The model now supports accelerated segmentation and multimodal integration – fusing visual input with language or other AI modalities.
That adaptability has widened SAM’s use cases, spanning healthcare, robotics and augmented reality.
The DARPA triage challenge
Advances in computer vision, robotics, and AI are being stress-tested under extreme conditions.
The US Defense Advanced Research Projects Agency (DARPA) has launched a three-year Triage Challenge to revolutionise emergency medical assessment through autonomous systems.
The mission: use stand-off sensors on drones and robots to remotely detect vital signs and injury severity, even in low-connectivity, high-stress environments.
Each scenario replicates mass-casualty conditions – darkness, debris, heavy smoke, explosions and visual obstructions – testing how well autonomous systems can locate, classify and prioritise victims when time is critical.
Teams are scored not just on how many casualties they identify, but also on classification accuracy and how fast they notify responders before critical windows close.
Pushing the boundaries of medical AI
The University of Pennsylvania’s Penn Robotic Non-contact Triage and Observation (PRONTO) team unites Penn Medicine surgeons with computer vision and robotics experts from Penn Engineering and the GRASP Lab.

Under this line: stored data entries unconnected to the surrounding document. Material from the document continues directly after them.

(* ===== verification/PageCache.v ===== *)
(** * The file page cache (include/ok/fs/page_cache.hpp, src/fs/page_cache.cpp)

    Page-sized contents of one file: a sorted array of entries in a kernel
    object, one frame per entry, and the page state in the frame's descriptor.
    The allocators the cache is bound to are part of the state; the array at
    [entries_] is kept as a list of [capacity_] entries, as the slab headers
    are. *)

From S2P Require Import Prelude Charges Regions Sweep Frames FrameSearch FrameSpec FrameAlloc Slab.

Module Entry.
Record t := mk { index : Z; frame : PhysicalFrame.t }.
Definition zero : t := mk 0 (PhysicalFrame.mk 0 0 0 0).
#[global] Instance inhabited : Inhabited t := populate zero.
End Entry.

(** What [memory_] and [pages_] point to. *)
Module Machine.
Record t := mk { slab : SlabAllocator.t; world : World.t; pages : ChargeAccount.t }.
Definition frames (m : t) : FrameAllocator.t := World.frames (world m).
Definition with_frames (m : t) (a : FrameAllocator.t) : t := mk (slab m) (World.with_frames (world m) a) (pages m).
End Machine.

Module FilePageCache.
Section Defs.
Context `{Arch}.
(** sizeof(Entry). *)
Context (sizeof_Entry : Z).

Record t := mk {
  bound_ : bool;                  (* memory_ != nullptr *)
  objects_ : ChargeAccount.t;
  entries_ : Z;                   (* the pointer *)
  index_ : list Entry.t;          (* the array there *)
  count_ : Z;
  capacity_ : Z
}.
Definition new : t := mk false (ChargeAccount.new 0) 0 [] 0 0.
Definition bound (c : t) : bool := bound_ c.

Definition uptodate_flag : Z := 1.
Definition dirty_flag : Z := 2.

Definition bind (c : t) (m : Machine.t) : t * Status :=
  if bound_ c then (c, StatusCode.already_exists)
  else if negb (SlabAllocator.initialized (Machine.slab m)) || negb (FrameAllocator.page_size (Machine.frames m) =? 4096)
  then (c, StatusCode.not_initialized)
  else (mk true (objects_ c) (entries_ c) (index_ c) (count_ c) (capacity_ c), StatusCode.ok).

(** The binary search. *)
Fixpoint search (fuel : nat) (entries : list Entry.t) (index low high : Z) : Z :=
  match fuel with
  | O => low
  | S n =>
      if low <? high then
        let middle := low + (high - low) / 2 in
        if Entry.index entries.[middle] <? index then search n entries index (middle + 1) high
        else search n entries index low middle
      else low
  end.
Definition position (c : t) (index : Z) : Z := search (Z.to_nat (count_ c)) (index_ c) index 0 (count_ c).

(** [at == count_ || entries_[at].index != index] *)
Definition missing (c : t) (at_ index : Z) : bool := (at_ =? count_ c) || negb (Entry.index (index_ c).[at_] =? index).

Definition frame_at (c : t) (at_ : Z) : PhysicalFrame.t := Entry.frame (index_ c).[at_].

(** The descriptor a page's state lives in, and its frame. *)
Definition state (c : t) (m : Machine.t) (index : Z) : option (PhysicalFrame.t * PageDescriptor.t) :=
  let at_ := position c index in
  if missing c at_ index then None
  else
    match FrameAllocator.descriptor (Machine.frames m) (frame_at c at_) with
    | Some d => if PageDescriptor.kind d =? PageKind.page_cache then Some (frame_at c at_, d) else None
    | None => None
    end.

Definition lookup (c : t) (index : Z) : result PhysicalFrame.t :=
  if negb (bound_ c) then Err StatusCode.not_initialized
  else
    let at_ := position c index in
    if missing c at_ index then Err StatusCode.not_found else Ok (frame_at c at_).

Definition grow (c : t) (m : Machine.t) (context : AllocationContext.t) : option (t * Machine.t * Status) :=
  let capacity := if capacity_ c =? 0 then 8 else usize_wrap (capacity_ c * 2) in
  if usize_max / sizeof_Entry <? capacity then Some (c, m, StatusCode.overflow)
  else
    storage ← SlabAllocator.allocate (Machine.slab m) (Machine.world m) (capacity * sizeof_Entry) (objects_ c) context;
    let '(s, w, owner, storage) := storage in
    let c := mk (bound_ c) owner (entries_ c) (index_ c) (count_ c) (capacity_ c) in
    let m := Machine.mk s w (Machine.pages m) in
    match storage with
    | Err e => Some (c, m, e)
    | Ok entries =>
        let array := take (Z.to_nat (count_ c)) (index_ c) ++ replicate (Z.to_nat (capacity - count_ c)) Entry.zero in
        if entries_ c =? 0 then Some (mk (bound_ c) owner entries array (count_ c) capacity, m, StatusCode.ok)
        else
          released ← SlabAllocator.release s w (entries_ c) (usize_wrap (capacity_ c * sizeof_Entry)) owner;
          let '(s, w, owner, status) := released in
          let m := Machine.mk s w (Machine.pages m) in
          if negb (status_ok status) then
            undone ← SlabAllocator.release s w entries (capacity * sizeof_Entry) owner;
            let '(s, w, owner, _) := undone in
            Some (mk (bound_ c) owner (entries_ c) (index_ c) (count_ c) (capacity_ c), Machine.mk s w (Machine.pages m), status)
          else Some (mk (bound_ c) owner entries array (count_ c) capacity, m, StatusCode.ok)
    end.

(** [for (i = count_; i > at; --i) entries_[i] = entries_[i - 1]] *)
Fixpoint shift_up (n : nat) (entries : list Entry.t) (i : Z) : list Entry.t :=
  match n with
  | O => entries
  | S n' => shift_up n' entries.[i := entries.[i - 1]] (i - 1)
  end.
(** [for (i = at + 1; i < count_; ++i) entries_[i - 1] = entries_[i]] *)
Fixpoint shift_down (n : nat) (entries : list Entry.t) (i : Z) : list Entry.t :=
  match n with
  | O => entries
  | S n' => shift_down n' entries.[i - 1 := entries.[i]] (i + 1)
  end.

(** The fields of a descriptor obtain() writes. *)
Definition own (d : PageDescriptor.t) (index : Z) : PageDescriptor.t :=
  PageDescriptor.mk (PageDescriptor.generation d) (u32_wrap index) (PageDescriptor.pins d) PageKind.page_cache (PageDescriptor.flags d).

(** obtain() from the frame on. *)
Definition add_page (c : t) (m : Machine.t) (index : Z) (context : AllocationContext.t) : option (t * Machine.t * result PhysicalFrame.t) :=
  let a := Machine.frames m in
  if negb (AllocationContext.is_atomic context) && (FrameAllocator.free_frames a <=? SlabAllocator.reserve_frames (Machine.slab m))
  then Some (c, m, Err StatusCode.no_memory)
  else
    let '(a, account, frame) := FrameAllocator.allocate_charged a (Machine.pages m) in
    match frame with
    | Err e => Some (c, Machine.mk (Machine.slab m) (World.with_frames (Machine.world m) a) account, Err e)
    | Ok frame =>
        d ← FrameAllocator.descriptor a frame;
        let a := FrameAllocator.write_descriptor a frame (own d index) in
        let ram := SlabAllocator.zero (World.ram (Machine.world m)) (PhysicalFrame.address frame) (FrameAllocator.page_size a) in
        let m := Machine.mk (Machine.slab m) (World.mk a (World.headers (Machine.world m)) ram) account in
        let at_ := position c index in
        let entries := shift_up (Z.to_nat (count_ c - at_)) (index_ c) (count_ c) in
        Some (mk (bound_ c) (objects_ c) (entries_ c) entries.[at_ := Entry.mk index frame] (count_ c + 1) (capacity_ c), m, Ok frame)
    end.

Definition obtain (c : t) (m : Machine.t) (index : Z) (context : AllocationContext.t) : option (t * Machine.t * result PhysicalFrame.t) :=
  match lookup c index with
  | Ok f => Some (c, m, Ok f)
  | Err e =>
      if negb (bool_decide (e = StatusCode.not_found)) then Some (c, m, Err e)
      else if count_ c =? capacity_ c then
        grown ← grow c m context;
        let '(c, m, status) := grown in
        if negb (status_ok status) then Some (c, m, Err status) else add_page c m index context
      else add_page c m index context
  end.

(** [memory_ ? state(index) : nullptr] *)
Definition page (c : t) (m : Machine.t) (index : Z) : option (PhysicalFrame.t * PageDescriptor.t) :=
  if bound_ c then state c m index else None.
Definition write (m : Machine.t) (f : PhysicalFrame.t) (d : PageDescriptor.t) : Machine.t :=
  Machine.with_frames m (FrameAllocator.write_descriptor (Machine.frames m) f d).
Definition with_flags (d : PageDescriptor.t) (flags : Z) : PageDescriptor.t :=
  PageDescriptor.mk (PageDescriptor.generation d) (PageDescriptor.references d) (PageDescriptor.pins d) (PageDescriptor.kind d) flags.
Definition with_pins (d : PageDescriptor.t) (pins : Z) : PageDescriptor.t :=
  PageDescriptor.mk (PageDescriptor.generation d) (PageDescriptor.references d) pins (PageDescriptor.kind d) (PageDescriptor.flags d).
(** [flags & flag]. *)
Definition has (flag : Z) (d : PageDescriptor.t) : bool := negb (Z.land (PageDescriptor.flags d) flag =? 0).

Definition mark_uptodate (c : t) (m : Machine.t) (index : Z) : Machine.t * Status :=
  match page c m index with
  | None => (m, StatusCode.not_found)
  | Some (f, d) => (write m f (with_flags d (Z.lor (PageDescriptor.flags d) uptodate_flag)), StatusCode.ok)
  end.
Definition mark_dirty (c : t) (m : Machine.t) (index : Z) : Machine.t * Status :=
  match page c m index with
  | None => (m, StatusCode.not_found)
  | Some (f, d) =>
      if negb (has uptodate_flag d) then (m, StatusCode.invalid_argument)
      else (write m f (with_flags d (Z.lor (PageDescriptor.flags d) dirty_flag)), StatusCode.ok)
  end.
Definition mark_clean (c : t) (m : Machine.t) (index : Z) : Machine.t * Status :=
  match page c m index with
  | None => (m, StatusCode.not_found)
  | Some (f, d) => (write m f (with_flags d (Z.land (PageDescriptor.flags d) (u8_wrap (Z.lnot dirty_flag)))), StatusCode.ok)
  end.
Definition pin (c : t) (m : Machine.t) (index : Z) : Machine.t * Status :=
  match page c m index with
  | None => (m, StatusCode.not_found)
  | Some (f, d) =>
      if PageDescriptor.pins d =? 65535 then (m, StatusCode.overflow)
      else (write m f (with_pins d (PageDescriptor.pins d + 1)), StatusCode.ok)
  end.
Definition unpin (c : t) (m : Machine.t) (index : Z) : Machine.t * Status :=
  match page c m index with
  | None => (m, StatusCode.not_found)
  | Some (f, d) =>
      if PageDescriptor.pins d =? 0 then (m, StatusCode.invalid_argument)
      else (write m f (with_pins d (PageDescriptor.pins d - 1)), StatusCode.ok)
  end.

Definition descriptor_at (c : t) (m : Machine.t) (at_ : Z) : option PageDescriptor.t :=
  FrameAllocator.descriptor (Machine.frames m) (frame_at c at_).

Fixpoint dirty_from (n : nat) (c : t) (m : Machine.t) (at_ : Z) : result Z :=
  match n with
  | O => Err StatusCode.not_found
  | S n' =>
      match descriptor_at c m at_ with
      | Some d => if has dirty_flag d then Ok (Entry.index (index_ c).[at_]) else dirty_from n' c m (at_ + 1)
      | None => dirty_from n' c m (at_ + 1)
      end
  end.
Definition next_dirty (c : t) (m : Machine.t) (from : Z) : result Z :=
  if negb (bound_ c) then Err StatusCode.not_initialized
  else let at_ := position c from in dirty_from (Z.to_nat (count_ c - at_)) c m at_.

Definition remove_at (c : t) (m : Machine.t) (at_ : Z) : t * Machine.t * Status :=
  let '(a, account, status) := FrameAllocator.release_charged (Machine.frames m) (frame_at c at_) (Machine.pages m) in
  let m := Machine.mk (Machine.slab m) (World.with_frames (Machine.world m) a) account in
  if negb (status_ok status) then (c, m, status)
  else
    (mk (bound_ c) (objects_ c) (entries_ c) (shift_down (Z.to_nat (count_ c - (at_ + 1))) (index_ c) (at_ + 1)) (count_ c - 1) (capacity_ c),
     m, StatusCode.ok).

(** [!descriptor || descriptor->pins] and [|| (flags & dirty)]. *)
Definition held (d : option PageDescriptor.t) : bool :=
  match d with None => true | Some d => negb (PageDescriptor.pins d =? 0) end.
Definition kept (d : option PageDescriptor.t) : bool :=
  match d with None => true | Some d => negb (PageDescriptor.pins d =? 0) || has dirty_flag d end.

(** [for (at = count_; at-- != 0;)] *)
Fixpoint evict_loop (n : nat) (c : t) (m : Machine.t) (evicted : Z) : t * Machine.t * result Z :=
  match n with
  | O => (c, m, Ok evicted)
  | S n' =>
      let at_ := Z.of_nat n' in
      if kept (descriptor_at c m at_) then evict_loop n' c m evicted
      else
        let '(c, m, status) := remove_at c m at_ in
        if negb (status_ok status) then (c, m, Err status) else evict_loop n' c m (evicted + 1)
  end.
Definition evict_clean (c : t) (m : Machine.t) : t * Machine.t * result Z :=
  if negb (bound_ c) then (c, m, Err StatusCode.not_initialized) else evict_loop (Z.to_nat (count_ c)) c m 0.

(** [for (at; at < count_; ++at) if (test(at)) return busy] *)
Fixpoint any_from (n : nat) (test : option PageDescriptor.t -> bool) (c : t) (m : Machine.t) (at_ : Z) : bool :=
  match n with
  | O => false
  | S n' => if test (descriptor_at c m at_) then true else any_from n' test c m (at_ + 1)
  end.

(** [while (count_ != 0 && entries_[count_ - 1].index >= first)] *)
Fixpoint drop_from (fuel : nat) (first : Z) (c : t) (m : Machine.t) : t * Machine.t * Status :=
  match fuel with
  | O => (c, m, StatusCode.ok)
  | S n =>
      if negb (count_ c =? 0) && (first <=? Entry.index (index_ c).[count_ c - 1]) then
        let '(c, m, status) := remove_at c m (count_ c - 1) in
        if negb (status_ok status) then (c, m, status) else drop_from n first c m
      else (c, m, StatusCode.ok)
  end.

Definition truncate (c : t) (m : Machine.t) (first : Z) : t * Machine.t * Status :=
  if negb (bound_ c) then (c, m, StatusCode.not_initialized)
  else
    let at_ := position c first in
    if any_from (Z.to_nat (count_ c - at_)) held c m at_ then (c, m, StatusCode.busy)
    else drop_from (Z.to_nat (count_ c)) first c m.

(** [while (count_ != 0)] *)
Fixpoint drop_all (fuel : nat) (c : t) (m : Machine.t) : t * Machine.t * Status :=
  match fuel with
  | O => (c, m, StatusCode.ok)
  | S n =>
      if negb (count_ c =? 0) then
        let '(c, m, status) := remove_at c m (count_ c - 1) in
        if negb (status_ok status) then (c, m, status) else drop_all n c m
      else (c, m, StatusCode.ok)
  end.

Definition clear (c : t) (m : Machine.t) : option (t * Machine.t * Status) :=
  if negb (bound_ c) then Some (c, m, StatusCode.ok)
  else if any_from (Z.to_nat (count_ c)) kept c m 0 then Some (c, m, StatusCode.busy)
  else
    let '(c, m, status) := drop_all (Z.to_nat (count_ c)) c m in
    if negb (status_ok status) then Some (c, m, status)
    else if entries_ c =? 0 then Some (c, m, StatusCode.ok)
    else
      released ← SlabAllocator.release (Machine.slab m) (Machine.world m) (entries_ c) (usize_wrap (capacity_ c * sizeof_Entry)) (objects_ c);
      let '(s, w, owner, status) := released in
      let m := Machine.mk s w (Machine.pages m) in
      if negb (status_ok status) then Some (mk (bound_ c) owner (entries_ c) (index_ c) (count_ c) (capacity_ c), m, status)
      else Some (mk (bound_ c) owner 0 [] (count_ c) 0, m, StatusCode.ok).

(** The destructor. *)
Definition destroy (c : t) (m : Machine.t) : option (t * Machine.t) :=
  result ← clear c m; Some (fst result).

Record Accounting := mk_accounting { pages : Z; uptodate : Z; dirty : Z; pinned : Z; index_capacity : Z }.
Fixpoint accounting_from (n : nat) (c : t) (m : Machine.t) (at_ : Z) (r : Accounting) : Accounting :=
  match n with
  | O => r
  | S n' =>
      let r :=
        match descriptor_at c m at_ with
        | None => r
        | Some d =>
            mk_accounting (pages r) (uptodate r + (if has uptodate_flag d then 1 else 0)) (dirty r + (if has dirty_flag d then 1 else 0))
              (pinned r + (if PageDescriptor.pins d =? 0 then 0 else 1)) (index_capacity r)
        end in
      accounting_from n' c m (at_ + 1) r
  end.
Definition accounting (c : t) (m : Machine.t) : Accounting :=
  accounting_from (if bound_ c then Z.to_nat (count_ c) else O) c m 0 (mk_accounting (count_ c) 0 0 0 (capacity_ c)).
End Defs.
End FilePageCache.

Their mission blends Meta’s DINO and SAM with advanced robotics to perform non-contact injury assessments.
During Phase 1 of the 2024 DARPA Triage Challenge, PRONTO used an aerial drone for scene scanning and a ground robot for stabilised imaging and physiological data capture.
SAM 2 handled image segmentation, accurately isolating human forms and injury sites even under degraded visual conditions.
The team’s pipeline integrated SAM, DINO and Grounding DINO – an open-vocabulary object detection model that interprets text prompts such as “wound?” or “blood?” to highlight relevant visual features.
DINO then derived high-level visual features that fed bespoke neural networks trained to detect injuries, classify severity and estimate vital signs including heart rate, respiration, and consciousness – all without touch.
Each patient’s location and physiological data were displayed on a mobile interface, giving first responders rapid, data-driven prioritisation in chaotic environments.
A major byproduct of the DARPA programme is its unprecedented dataset.
For the first time, researchers can systematically compare triage approaches across consistent, realistic scenarios – providing a new evidence base for digital and robotic medical response.
As the competition progresses, teams will test how the latest versions of DINO and SAM can further advance triage precision in complex conditions.
“We are really interested in making this application work in the real world,” says Professor Eric Eaton, Team Lead for PRONTO.
“The people I have on my team are trauma surgeons that deal with this in the trenches every day and researchers working on state-of-the-art robotics and machine learning.
“Together, we are looking to develop technologies that could be useful in saving lives.”
Once confined to academic benchmarks, foundation models like DINO and SAM now demonstrate how adaptable AI can directly tackle urgent, high-stakes problems in medicine and defence – where every moment matters.